== Your instructions ==
Determine how many lines below contain the string "properties" and give that number without anything else.

=== Given records ===

(** * Tenge: a hook and query layer over a document store

    A shallow embedding of [index.js] (the [Tenge] base model built on
    mongojs, flowy and lodash) together with the properties proved about it.

    Layout:
    - [JS]      JavaScript values as trees, truthiness, property reads and the
                lodash helpers the model layer calls on plain values;
    - [Refs]    the same values as a store of objects held by reference, with
                lodash's [omit], [transform] and [merge] writing to it, and
                [_makeQuery] over that store;
    - [Hooks]   hook handlers and [_runHooks] (a flowy chain);
    - [Driver]  what the layer needs from the document store, and the cursor
                built on it;
    - [Tenge]   the model layer itself: [insert], [find], [count], [size],
                [remove], [updateOne], [updateAll];
    - [MemStore] a small executable store used to run the layer;
    - [Fixtures] the handlers, the collection and the calls of the tests;
    - the theorems. *)

From stdpp Require Import base list strings pretty.
From Stdlib Require Import ZArith.

#[global] Set Warnings "-register-all".
Open Scope string_scope.
Open Scope list_scope.
Open Scope Z_scope.

(** ** JavaScript values *)

Module JS.

(** A value as a tree.  Numbers are integers; an ObjectId is an opaque atom
    named by its hex string; objects keep their keys in insertion order. *)
Inductive value : Type :=
| VUndef
| VNull
| VBool (b : bool)
| VNum (n : Z)
| VStr (s : string)
| VOid (hex : string)
| VArr (items : list value)
| VObj (props : list (string * value)).

Definition object := list (string * value).

(** [if (v)]: the falsy values are undefined, null, false, 0 and the empty
    string. *)
Definition truthy (v : value) : bool :=
  match v with
  | VUndef | VNull => false
  | VBool b => b
  | VNum n => negb (n =? 0)
  | VStr s => negb (String.eqb s "")
  | VOid _ | VArr _ | VObj _ => true
  end.

(** A value that is neither undefined nor an object or array. *)
Definition is_scalar (v : value) : bool :=
  match v with
  | VNull | VBool _ | VNum _ | VStr _ | VOid _ => true
  | _ => false
  end.

(** Own property read on a property list: the first binding of [k]. *)
Fixpoint assoc {A} (k : string) (ps : list (string * A)) : option A :=
  match ps with
  | [] => None
  | (k', v) :: ps' => if String.eqb k k' then Some v else assoc k ps'
  end.
(** * Verification of the video-generation service (api.py)

    A shallow embedding of the timing parser, the subtitle compiler, the
    timestamp formatter, the start-time reconciliation, the ffmpeg command
    compiler, the job status store and the request handlers of [api.py],
    followed by the properties stated about them.

    Conventions.
    - A Python [float] is an IEEE-754 binary64 value, modelled by the
      standard library's [spec_float] with precision 53 and [emax = 1024];
      every arithmetic operation is the correctly rounded one.
    - A Python exception is a value [PyExn cls msg]; code that may raise
      returns a [result].
    - Python builtins whose full behaviour lies outside the repository
      ([float(str)], [repr] of a float, [str.upper], [pathlib] suffixes, the
      clock, the external [ffprobe]/[ffmpeg] processes, [random.choice])
      are parameters of the sections that use them. *)

From Stdlib Require Import ZArith List String Ascii Bool Lia DecimalString.
From Stdlib Require Import Floats.SpecFloat.
From stdpp Require Import gmap strings list.
Import ListNotations.

Open Scope Z_scope.

(** ** Exceptions and fallible computations *)

Inductive exn : Type :=
| PyExn (cls : string) (msg : string).

(** [str(e)] for an exception built from a single message argument. *)
Definition str_exn (e : exn) : string :=
  match e with PyExn _ msg => msg end.

Definition ValueError (msg : string) : exn := PyExn "ValueError" msg.
Definition OverflowError (msg : string) : exn := PyExn "OverflowError" msg.
Definition IndexError (msg : string) : exn := PyExn "IndexError" msg.
Definition ZeroDivisionError (msg : string) : exn := PyExn "ZeroDivisionError" msg.
Definition UnboundLocalError (msg : string) : exn := PyExn "UnboundLocalError" msg.

Inductive result (A : Type) : Type :=
| Ok (a : A)
| Raise (e : exn).
Arguments Ok {A} a.
Arguments Raise {A} e.

Definition bind {A B : Type} (r : result A) (k : A -> result B) : result B :=
  match r with
  | Ok a => k a
  | Raise e => Raise e
  end.

Notation "'let*' x ':=' r 'in' k" := (bind r (fun x => k))
  (at level 10, x name, r at level 100, k at level 200).

Definition is_ok {A : Type} (r : result A) : bool :=
  match r with Ok _ => true | Raise _ => false end.

(** [mapM f l]: evaluate [f] on the elements from left to right and stop at
    the first exception, as a Python loop or comprehension does. *)
Fixpoint mapM {A B : Type} (f : A -> result B) (l : list A) : result (list B) :=
  match l with
  | [] => Ok []
  | a :: l' => let* b := f a in let* bs := mapM f l' in Ok (b :: bs)
  end.

(** ** Python floats (IEEE-754 binary64) *)

Module PyFloat.

Definition prec : Z := 53.
Definition emax : Z := 1024.

Abbreviation float := spec_float.

(** Conversion of a Python [int] to [float] (correctly rounded). *)
Definition of_Z (n : Z) : float := binary_normalize prec emax n 0 false.

Definition zero : float := S754_zero false.
Definition one : float := of_Z 1.
Definition half : float := S754_finite false 4503599627370496 (-53).

Definition add : float -> float -> float := SFadd prec emax.
Definition sub : float -> float -> float := SFsub prec emax.
Definition mul : float -> float -> float := SFmul prec emax.
Definition div : float -> float -> float := SFdiv prec emax.

Definition ltb : float -> float -> bool := SFltb.
Definition leb : float -> float -> bool := SFleb.
Definition eqb : float -> float -> bool := SFeqb.

(** The well-formed values: a finite float has a canonical mantissa. *)
Definition valid (x : float) : bool := valid_binary prec emax x.

Definition is_finite (x : float) : bool :=
  match x with
  | S754_zero _ | S754_finite _ _ _ => true
  | _ => false
  end.

Definition sign_bit (x : float) : bool :=
  match x with
  | S754_zero s | S754_infinity s | S754_finite s _ _ => s
  | S754_nan => false
  end.

(** C truth value of a double: [x != 0.0] (a NaN is true). *)
Definition truthy (x : float) : bool := negb (eqb x zero).

(** C [fmod]: the result has the sign of [x] and is exact. *)
Definition fmod (x y : float) : float :=
  match x, y with
  | S754_nan, _ | _, S754_nan => S754_nan
  | S754_infinity _, _ => S754_nan
  | _, S754_zero _ => S754_nan
  | _, S754_infinity _ => x
  | S754_zero _, _ => x
  | S754_finite sx mx ex, S754_finite _ my ey =>
      let e := Z.min ex ey in
      let X := Zpos mx * 2 ^ (ex - e) in
      let Y := Zpos my * 2 ^ (ey - e) in
      binary_normalize prec emax (cond_Zopp sx (X mod Y)) e sx
  end.

(** C [floor]. *)
Definition floor (x : float) : float :=
  match x with
  | S754_finite s m e =>
      if 0 <=? e then x
      else binary_normalize prec emax (cond_Zopp s (Zpos m) / 2 ^ (- e)) 0 s
  | _ => x
  end.

(** [x % y] on floats (CPython [float_rem]). *)
Definition py_mod (vx wx : float) : result float :=
  if eqb wx zero then Raise (ZeroDivisionError "float modulo")
  else
    let md := fmod vx wx in
    if truthy md then
      if negb (Bool.eqb (ltb wx zero) (ltb md zero)) then Ok (add md wx)
      else Ok md
    else Ok (S754_zero (sign_bit wx)).

(** [x // y] on floats (CPython [float_floor_div]). *)
Definition py_floordiv (vx wx : float) : result float :=
  if eqb wx zero then Raise (ZeroDivisionError "float floor division by zero")
  else
    let md := fmod vx wx in
    let dv := div (sub vx md) wx in
    let dv :=
      if truthy md && negb (Bool.eqb (ltb wx zero) (ltb md zero))
      then sub dv one else dv in
    if truthy dv then
      let fl := floor dv in
      if ltb half (sub dv fl) then Ok (add fl one) else Ok fl
    else Ok (S754_zero (sign_bit (div vx wx))).

(** [int(x)]: truncation toward zero; infinities and NaN raise. *)
Definition py_int (x : float) : result Z :=
  match x with
  | S754_nan => Raise (ValueError "cannot convert float NaN to integer")
  | S754_infinity _ =>
      Raise (OverflowError "cannot convert float infinity to integer")
  | S754_zero _ => Ok 0
  | S754_finite s m e =>
      if 0 <=? e then Ok (cond_Zopp s (Zpos m * 2 ^ e))
      else Ok (Z.quot (cond_Zopp s (Zpos m)) (2 ^ (- e)))
  end.

End PyFloat.

Import PyFloat.


(** ** Strings *)

Definition nl : string := String "010"%char EmptyString.

(** [s.split(sep)] for a one-character separator. *)
Fixpoint split_on (sep : ascii) (s : string) : list string :=
  match s with
  | EmptyString => [EmptyString]
  | String c s' =>
      if Ascii.eqb c sep then EmptyString :: split_on sep s'
      else match split_on sep s' with
           | [] => [String c EmptyString]
           | w :: ws => String c w :: ws
           end
  end.

(** [sep.join(l)]. *)
Definition join (sep : string) (l : list string) : string := String.concat sep l.

(** [str(n)] for a Python [int]. *)
Definition str_Z (n : Z) : string := NilZero.string_of_int (Z.to_int n).

(** The format specification [:02d]: zero padding to width 2, the sign
    counting in the width. *)
Definition fmt_02d (n : Z) : string :=
  if (0 <=? n) && (n <? 10) then "0" +:+ str_Z n else str_Z n.

(** The ASCII part of [str.upper]. *)
Definition ascii_upper_char (c : ascii) : ascii :=
  let n := nat_of_ascii c in
  if (97 <=? n)%nat && (n <=? 122)%nat then ascii_of_nat (n - 32) else c.

Fixpoint ascii_upper (s : string) : string :=
  match s with
  | EmptyString => EmptyString
  | String c s' => String (ascii_upper_char c) (ascii_upper s')
  end.

(** ** Decimal literals

    The part of [float(str)] used by the examples: an optional sign, digits
    and an optional fraction, at least one digit in all.  The quotient of
    the integer mantissa by the power of ten is rounded once. *)

Definition digit_of (c : ascii) : option Z :=
  let n := Z.of_nat (nat_of_ascii c) in
  if (48 <=? n) && (n <=? 57) then Some (n - 48) else None.
Lemma digits1_tail : tail_blind digits1.
Proof.
  intros s w Hw. unfold digits1.
  rewrite (span_tail is_digit space_not_digit s w Hw).
  destruct (span is_digit s) as [[|d ds] r]; reflexivity.
Qed.

Lemma digits1_length : shortens digits1.
Proof.
  intros s a r. unfold digits1.
  destruct (span is_digit s) as [[|d ds] r0] eqn:E; [discriminate|].
  intros [= <- <-]. apply span_app in E. subst. simpl. rewrite length_app. lia.
Qed.

Lemma int_part_tail : tail_blind int_part.
Proof.
  intros s w Hw. destruct s as [|d s]; simpl.
  - destruct w as [|c w]; [reflexivity|].
    simpl in Hw. apply andb_true_iff in Hw as [Hc _]. simpl.
    rewrite (space_not (fun c => Ascii.eqb c "0"%char) eq_refl c Hc).
    now rewrite (space_not (between 49 57) eq_refl c Hc).
  - destruct (Ascii.eqb d "0"%char); [reflexivity|].
    destruct (between 49 57 d); [|reflexivity].
    rewrite (span_tail is_digit space_not_digit s w Hw).
    now destruct (span is_digit s).
Qed.

Lemma int_part_length : shortens int_part.
Proof.
  intros [|d s] a r; simpl; [discriminate|].
  destruct (Ascii.eqb d "0"%char); [intros [= <- <-]; simpl; lia|].
  destruct (between 49 57 d); [|discriminate].
  destruct (span is_digit s) as [ds r'] eqn:E. intros [= <- <-].
  apply span_length in E. simpl. lia.
Qed.
Lemma valuesOf_app key pre lines :
  valuesOf key (pre ++ lines)%list = (valuesOf key pre ++ valuesOf key lines)%list.
Proof.
  induction pre as [|text pre IH]; [reflexivity|].
  change ((text :: pre) ++ lines)%list with (text :: (pre ++ lines))%list.
  rewrite (valuesOf_cons key text (pre ++ lines)%list), (valuesOf_cons key text pre), IH.
  apply app_assoc.
Qed.

Lemma valuesOf_single key text :
  valuesOf key [text] = [] \/ exists v, valuesOf key [text] = [v].
Proof.
  cbn. destruct (keyval text) as [[k v]|]; [|left; reflexivity].
  destruct (String.eqb k key); [right; eauto | left; reflexivity].
Qed.

Lemma scanCpu_model lines : forall st st',
  scanCpu lines st = Ok st' ->
  Model (res st') =
    (if String.eqb (Model (res st)) "" then firstModel lines else Model (res st)).
Proof.
  induction lines as [|text lines IH]; intros st st' E; cbn [scanCpu] in E.
  - inversion E; subst. destruct (String.eqb (Model (res st')) "") eqn:Hm; [|reflexivity].
    apply String.eqb_eq in Hm. exact Hm.
  - destruct (scanCpuLine text st) as [st1|] eqn:E1; [|discriminate].
    cbn [mbind Result_bind] in E.
    destruct (scanCpuLine_model_cache _ _ _ E1) as [H1 _].
    rewrite (IH st1 st' E).
    destruct (String.eqb (Model (res st)) "") eqn:Hm; [|rewrite H1, Hm; reflexivity].
    unfold firstModel. rewrite (valuesOf_cons "model name" text lines).
    destruct (valuesOf_single "model name" text) as [Hs|[v Hs]]; rewrite Hs in *;
      cbn [fmap list_fmap app head default from_option] in *; unfold id in *.
    + rewrite H1. reflexivity.
    + rewrite H1. destruct (String.eqb (cleanModel v) "") eqn:Hv.
      * apply String.eqb_eq in Hv. rewrite filter_cons_False by (rewrite Hv; auto).
        reflexivity.
      * apply String.eqb_neq in Hv. rewrite filter_cons_True by exact Hv. reflexivity.
Qed.

Lemma scanCpu_cache lines : forall st st',
  scanCpu lines st = Ok st' ->
  (forall v, v ∈ valuesOf "cache size" lines -> ~ cacheForm v) ->
  Cache (res st') = Cache (res st).
Proof.
  induction lines as [|text lines IH]; intros st st' E Hno; cbn [scanCpu] in E.
  - inversion E; reflexivity.
  - destruct (scanCpuLine text st) as [st1|] eqn:E1; [|discriminate].
    cbn [mbind Result_bind] in E.
    rewrite (valuesOf_cons "cache size" text lines) in Hno.
    destruct (scanCpuLine_model_cache _ _ _ E1) as [_ [H1|(v & Hv & Hf)]].
    + rewrite (IH st1 st' E); [exact H1|].
      intros v Hv. apply Hno, elem_of_app. right. exact Hv.
    + exfalso. apply (Hno v); [|exact Hf]. apply elem_of_app. left. exact Hv.
Qed.

(** C6.  The cleaning of a model name is the collapse of every run of two
    or more spaces to one space followed by the replacement of the first
    "- " by "-"; it turns "Intel(R)  Xeon(R)- Platinum" into
    "Intel(R) Xeon(R)-Platinum"; and the [Model] that [GetCpuInfo] reports
    for a dump is the first model name of the dump that is not empty once
    cleaned: the cleaned value of the first "model name" line when that is
    not empty, whatever model names follow. *)
Theorem model_name_normalized (v : string) :
  cpuRegExtraSpace_ReplaceAll v = collapseSpaces v /\
  cleanModel v = ReplaceFirst (collapseSpaces v) "- " "-" /\
  cleanModel "Intel(R)  Xeon(R)- Platinum" = "Intel(R) Xeon(R)-Platinum" /\
  (forall lines n,
     forallb line_ok lines = true ->
     exists r, GetCpuInfo (Some lines) n = Ok r /\ Model r = firstModel lines) /\
  (forall pre rest,
     valuesOf "model name" pre = [] -> cleanModel v <> "" ->
     firstModel (pre ++ kv "model name" v :: rest) = cleanModel v).
Proof.
  assert (cpuRegExtraSpace_ReplaceAll v = collapseSpaces v) as Hc
    by apply replaceSpaceRuns_collapse.
  split; [exact Hc|]. split; [unfold cleanModel; rewrite Hc; reflexivity|].
  split; [vm_compute; reflexivity|]. split.
  - intros lines n Hok. unfold GetCpuInfo.
    destruct (scanCpu_sets lines
                {| res := emptyCpuInfo (wrap64 n); cpu := ∅; core := ∅; cpuID := "" |} Hok)
      as (st' & E & _).
    rewrite E. eexists. split; [reflexivity|]. cbn.
    apply (scanCpu_model lines _ st' E).
  - intros pre rest Hpre Hne. unfold firstModel.
    rewrite valuesOf_app, Hpre, (valuesOf_cons "model name" (kv "model name" v) rest).
    change (valuesOf "model name" [kv "model name" v]) with [v].
    cbn [fmap list_fmap app]. rewrite filter_cons_True by exact Hne. reflexivity.
Qed.
(** * SafeWay: danger scores, city graphs and the risk-weighted pathfinder

    A shallow embedding of [src/safemap/core_logic.py] and of the query
    handling of [src/main.py], followed by the loader of
    [src/safemap/data_handler.py], the map drawing of
    [src/safemap/visualization.py] and the haversine distance.

    Numbers.  The Python code computes with binary floating point; the
    embedding computes with exact rationals [Q], compared with [Qeq] the way
    floats are compared by value.  A float that would be NaN or infinite
    because of a division by zero is modelled by [None]; [float('inf')] in
    the search tables is the constructor [Infinity].

    Data frames.  A pandas data frame is a list of rows, a column is the list
    of the values of one field, and [groupby(...).transform] is modelled by
    applying the function to the series of each group and reading the result
    back at the position of the row inside its group. *)

From Stdlib Require Import QArith Qround Qminmax Lqa Lia Sorted.
From stdpp Require Import gmap strings list fin_maps.

Local Open Scope Q_scope.

(** ** Score Normalizer: [calculate_danger_scores] *)

Module Scores.

(** One raw record of the observation set (one record per incident). *)
Record observation := {
  o_city : string;
  o_area_name : string;
  o_lighting_quality_score : Q;
  o_uptime_ratio : Q
}.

===

== Exercise response ==
2